Segment Open

(* ===== verification/LsctlWords.v ===== *)
(** * The words of lsctl commands

    What the Tcl library does with the words of a command, as laws, and what the parsers of
    lsext.c make of them: the conditions of rules that a dump prints, and numbers with units. *)

From Stdlib Require Import ZArith Lia.
From stdpp Require Import base list gmap strings pretty.
From S2P Require Import Prelude.
From S2P Require Import Float.
From S2P Require Import Status.
From S2P Require Import Nettypes.
From S2P Require Import Heap.
From S2P Require Import Base.
From S2P Require Import Model.
From S2P Require Import Dump.
From S2P Require Import DumpSpec.
From S2P Require Import DumpTcl.
From S2P Require Import Lsctl.

Local Open Scope string_scope.
Local Open Scope list_scope.
Local Open Scope Z_scope.

Notation chr_slash := (Ascii.ascii_of_nat 47).
Notation chr_dot := (Ascii.ascii_of_nat 46).
Notation chr_colon := (Ascii.ascii_of_nat 58).

(** What the documentation of Tcl says about words: an int in decimal is read as one, a text
    with a point or a colon is none, and [split] cuts at the separator. *)
Class TclLaws (T : TclLib) : Prop := {
  law_string s : Tcl_GetString (Word s) = s;
  law_int n : - 2 ^ 31 ≤ n < 2 ^ 31 → Tcl_GetIntFromObj (Word (pretty n)) = Some n;
  law_not_int s c : c ∈ chars s → c ∈ [chr_dot; chr_colon] → Tcl_GetIntFromObj (Word s) = None;
  law_split a b : chr_slash ∉ chars a → chr_slash ∉ chars b →
    tcl_split (Word (a +:+ "/" +:+ b)) = [Word a; Word b] }.

(** ** Characters of addresses *)

Definition addr_char (c : Ascii.ascii) : Prop := c ≠ chr_slash.
Lemma byte_addr b : byte b → Forall addr_char (hex2 b) ∧ Forall addr_char (dec b).
Proof.
  revert b. apply byte_ind. apply (bool_decide_unpack (Forall (λ b, _ ∧ _) _)). vm_compute. exact I.
Qed.
Lemma sep_addr s l : Forall addr_char s → Forall (Forall addr_char) l → Forall addr_char (sep s l).
Proof.
  intros Hs Hl. apply Forall_forall. intros c [Hc|(x & Hx & Hc)]%elem_of_sep.
  - by eapply Forall_forall in Hs.
  - rewrite Forall_forall in Hl. specialize (Hl x Hx). by eapply Forall_forall in Hl.
Qed.
Lemma ip_chars ip : ip_ok ip → Forall addr_char (lsdn_ip_to_string ip).
Proof.
  destruct ip as [[] l]; intros [_ Hb]; apply sep_addr; try (by repeat constructor); apply Forall_forall.
  - intros x (b & -> & Hin)%list_elem_of_fmap. rewrite Forall_forall in Hb. by apply byte_addr, Hb.
  - intros x (a & b & -> & Ha & Hb')%elem_of_groups. rewrite Forall_forall in Hb.
    apply Forall_app_2; by apply byte_addr, Hb.
Qed.
Lemma ip_point ip : ip_ok ip → ∃ c, c ∈ lsdn_ip_to_string ip ∧ c ∈ [chr_dot; chr_colon].
Proof.
  destruct ip as [[] l]; intros [Hl _]; unfold lsdn_ip_to_string; simpl in *.
  - exists chr_dot. split; [|by left]. destruct l as [|x [|y l]]; [done..|].
    unfold lsdn_ipv4_to_string. simpl. set_solver.
  - exists chr_colon. split; [|by right; left]. destruct l as [|x [|y [|z [|w l]]]]; [done..|].
    unfold lsdn_ipv6_to_string. simpl. set_solver.
Qed.
Lemma chars_text l : chars (String.string_of_list_ascii l) = l.
Proof. apply String.list_ascii_of_string_of_list_ascii. Qed.
Lemma pretty_no_slash (n : Z) : chr_slash ∉ chars (pretty n).
Proof.
  assert (Hc : ∀ k, addr_char (pretty_N_char k)) by (intros k; unfold pretty_N_char; by repeat case_match).
  assert (Hp : ∀ p, Forall addr_char (chars (pretty (N.pos p)))) by (intros p; by apply pretty_go_chars; [|constructor]).
  destruct n as [|p|p]; intros Hin; [by vm_compute in Hin; set_solver| |].
  - specialize (Hp p). rewrite Forall_forall in Hp. by apply (Hp _ Hin).
  - specialize (Hp p). rewrite Forall_forall in Hp. cbn in Hin. apply elem_of_cons in Hin as [|Hin]; [done|].
    by apply (Hp _ Hin).
Qed.

(** ** Conditions on addresses *)

Section words.
Context {T : TclLib} {TL : TclLaws T} {J : JsonC}.

Lemma ip_text_slash ip : ip_ok ip → chr_slash ∉ chars (ip_text ip).
Proof.
  intros Hip Hin. unfold ip_text in Hin. rewrite chars_text in Hin.
  pose proof (ip_chars ip Hip) as Hc. rewrite Forall_forall in Hc. by apply (Hc _ Hin).
Qed.
Lemma mask_text_slash ip : ip_ok ip → chr_slash ∉ chars (mask_text ip).
Proof.
  intros Hip. unfold mask_text. destruct (lsdn_ip_mask_is_prefix ip); [apply pretty_no_slash|by apply ip_text_slash].
Qed.

Lemma prefix_mask mask : ip_ok mask → lsdn_ip_mask_is_prefix mask = true →
  - 2 ^ 31 ≤ ones (ip_bytes mask) < 2 ^ 31 ∧
  lsdn_is_prefix_valid (v mask) (ones (ip_bytes mask)) = true ∧
  lsdn_ip_mask_from_prefix (v mask) (ones (ip_bytes mask)) tt = Ok mask tt.
Proof.
  destruct mask as [iv l]. intros [Hlen Hb] Hm. simpl in *.
  unfold lsdn_ip_mask_is_prefix in Hm. simpl in Hm. rewrite take_ge in Hm by lia.
  destruct (mask_bytes_gen l Hb Hm) as (p & Hp & Hsum & Hg). unfold ones. rewrite Hsum.
  assert (Hv : 0 ≤ p < 2 ^ 31 ∧ lsdn_is_prefix_valid iv p = true).
  { rewrite Hlen in Hp.
    destruct iv; unfold lsdn_is_prefix_valid, ip_len, LSDN_IPv4_LEN, LSDN_IPv6_LEN in *; lia. }
  destruct Hv as [Hr Hv]. split; [lia|]. split; [done|]. unfold lsdn_ip_mask_from_prefix, mbind, M_bind. rewrite Hv. simpl. by rewrite <-Hlen, Hg.
Qed.

Lemma parse_mask value mask s : ip_ok mask → v value = v mask →
  parse_ip_mask value (Word (mask_text mask)) s = Ok (Some mask) s.
Proof.
  intros Hip Hv. unfold parse_ip_mask, mask_text. destruct (lsdn_ip_mask_is_prefix mask) eqn:Hm.
  - destruct (prefix_mask mask Hip Hm) as (Hr & Hval & Hgen). by rewrite law_int, Hv, Hval, Hgen.
  - destruct (ip_point mask Hip) as (c & Hc & Hpt).
    rewrite (law_not_int _ c) by (unfold ip_text; by rewrite ?chars_text).
    rewrite law_string. unfold ip_text. by rewrite chars_text, parse_printed_ip.
Qed.

Lemma parse_ip_text value mask s : ip_ok value → ip_ok mask → v value = v mask →
  parse_ip_match (Word (ip_text value +:+ "/" +:+ mask_text mask)) s = Ok (Some (value, mask)) s.
Proof.
  intros Hval Hmask Hv. unfold parse_ip_match, split_slashes.
  rewrite law_split by (by first [apply ip_text_slash|apply mask_text_slash]).
  rewrite law_string. unfold ip_text. rewrite chars_text, parse_printed_ip by done.
  unfold mbind, M_bind. rewrite bool_decide_true by (simpl; lia).
  rewrite parse_mask by done. by rewrite bool_decide_false by naive_solver.
Qed.
End words.

(** ** Numbers with units *)

Definition all (p : Ascii.ascii → bool) (s : cstring) : Prop := Forall (λ c, p c = true) s.

(** [(\d+)(.\d+)?<unit>]: the texts that [parse_units] takes, with their values. *)
Definition reads (value : string) (tab : list (string * double)) (q : float) : Prop :=
  ∃ int frac unit scale,
    chars value = int ++ match frac with Some f => chr_dot :: f | None => [] end ++ unit ∧
    int ≠ [] ∧ all isdigit int ∧ (∀ f, frac = Some f → f ≠ [] ∧ all isdigit f) ∧ all isalpha unit ∧
    assoc (String.string_of_list_ascii unit) tab = Some scale ∧
    q = f32_of_f64 (f64_mul (f64_of_f32 (strtof int (default [] frac))) scale).

Definition stops (p : Ascii.ascii → bool) (s : cstring) : Prop :=
  match s with [] => True | c :: _ => p c = false end.
Lemma span_app p a b : all p a → stops p b → span p (a ++ b) = (a, b).
Proof.
  intros Ha Hb. induction Ha as [|c a Hc _ IH]; simpl.
  - destruct b as [|c b]; simpl in *; [done|]. by rewrite Hb.
  - by rewrite Hc, IH.
Qed.
Lemma span_all p a : all p a → span p a = (a, []).
Proof. intros Ha. rewrite <-(app_nil_r a) at 1. by apply span_app. Qed.
Lemma span_spec p s : s = (span p s).1 ++ (span p s).2 ∧ all p (span p s).1.
Proof.
  induction s as [|c s IH]; simpl; [by split; constructor|]. destruct (p c) eqn:Hc; [|by split; constructor].
  destruct (span p s) as [a b]. simpl in *. destruct IH as [Hs Ha].
  split; [by f_equal|by constructor].
Qed.

(** Digits, the point and letters are different characters. *)
Lemma alpha_char c : isalpha c = true → isdigit c = false ∧ bool_decide (c = chr_dot) = false.
Proof. by destruct c as [[] [] [] [] [] [] [] []]. Qed.
Lemma alpha_stops unit : all isalpha unit → stops isdigit unit ∧ stops (λ c, bool_decide (c = chr_dot)) unit.
Proof. intros [|c u Hc _]; [done|]. by apply alpha_char in Hc. Qed.

Lemma parse_units_complete value tab q s : reads value tab q → parse_units value tab s = Ok (Some q) s.
Proof.
  intros (int & frac & unit & scale & Hv & Hi & Hd & Hf & Hu & Ht & ->). unfold parse_units. rewrite Hv.
  destruct (alpha_stops unit Hu) as [Hs1 Hs2].
  rewrite span_app by (destruct frac; done). rewrite bool_decide_false by done.
  destruct frac as [f|]; cbn [app default].
  - destruct (Hf f eq_refl) as [Hne Hfd]. rewrite bool_decide_true by done. rewrite span_app by done.
    cbn [andb]. rewrite (bool_decide_false (f = [])) by done. rewrite span_all by done.
    rewrite bool_decide_true by done. cbn [negb]. by rewrite Ht.
  - destruct unit as [|c u]; [simpl in *; by rewrite Ht|]. simpl in Hs2. rewrite Hs2. cbn [andb].
    rewrite span_all by done. rewrite bool_decide_true by done. cbn [negb]. by rewrite Ht.
Qed.
Lemma parse_units_sound value tab s : (∃ q, reads value tab q) ∨
  ∃ msg, parse_units value tab s = Ok None (Tcl (t_heap s) (t_ctx s) (Some msg) (t_out s)).
Proof.
  unfold parse_units. pose proof (span_spec isdigit (chars value)) as H1.
  destruct (span isdigit (chars value)) as [int c]. destruct H1 as [Hv Hd]. simpl in Hv, Hd.
  case_bool_decide as Hi; [right; by eexists|].
  destruct c as [|p c].
  - (* no more than digits *)
    simpl. destruct (assoc _ tab) as [scale|] eqn:Ht; [|right; by eexists].
    left. eexists. exists int, None, [], scale. split_and!; try done; by constructor.
  - case_bool_decide as Hp.
    + pose proof (span_spec isdigit c) as H2. destruct (span isdigit c) as [f c2]. destruct H2 as [Hc Hf]. simpl in Hc, Hf.
      cbn [andb]. case_bool_decide as Hfe; [right; by eexists|].
      pose proof (span_spec isalpha c2) as H3. destruct (span isalpha c2) as [u c3]. destruct H3 as [Hc2 Hu]. simpl in Hc2, Hu.
      case_bool_decide as He; [|right; by eexists]. cbn [negb]. destruct (assoc _ tab) as [scale|] eqn:Ht; [|right; by eexists].
      left. eexists. exists int, (Some f), u, scale. subst. rewrite app_nil_r in *. split_and!; try done. naive_solver.
    + cbn [andb]. pose proof (span_spec isalpha (p :: c)) as H3. destruct (span isalpha (p :: c)) as [u c3].
      destruct H3 as [Hc2 Hu]. simpl in Hc2, Hu.
      case_bool_decide as He; [|right; by eexists]. cbn [negb]. destruct (assoc _ tab) as [scale|] eqn:Ht; [|right; by eexists].
      left. eexists. exists int, None, u, scale. subst c3. rewrite app_nil_r in Hc2. simplify_eq. split_and!; try done.
Qed.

Segment Closed

** WHAT YOU NEED TO DO **
Your answer should be the exact lines above from the one with "unfold lsdn_ip_mask_is_prefix in" through the one with "intros Hip Hv.", both included, and nothing besides.

** RESPONSE TO THIS EXERCISE **
  unfold lsdn_ip_mask_is_prefix in Hm. simpl in Hm. rewrite take_ge in Hm by lia.
  destruct (mask_bytes_gen l Hb Hm) as (p & Hp & Hsum & Hg). unfold ones. rewrite Hsum.
  assert (Hv : 0 ≤ p < 2 ^ 31 ∧ lsdn_is_prefix_valid iv p = true).
  { rewrite Hlen in Hp.
    destruct iv; unfold lsdn_is_prefix_valid, ip_len, LSDN_IPv4_LEN, LSDN_IPv6_LEN in *; lia. }
  destruct Hv as [Hr Hv]. split; [lia|]. split; [done|]. unfold lsdn_ip_mask_from_prefix, mbind, M_bind. rewrite Hv. simpl. by rewrite <-Hlen, Hg.
Qed.

Lemma parse_mask value mask s : ip_ok mask → v value = v mask →
  parse_ip_mask value (Word (mask_text mask)) s = Ok (Some mask) s.
Proof.
  intros Hip Hv. unfold parse_ip_mask, mask_text. destruct (lsdn_ip_mask_is_prefix mask) eqn:Hm.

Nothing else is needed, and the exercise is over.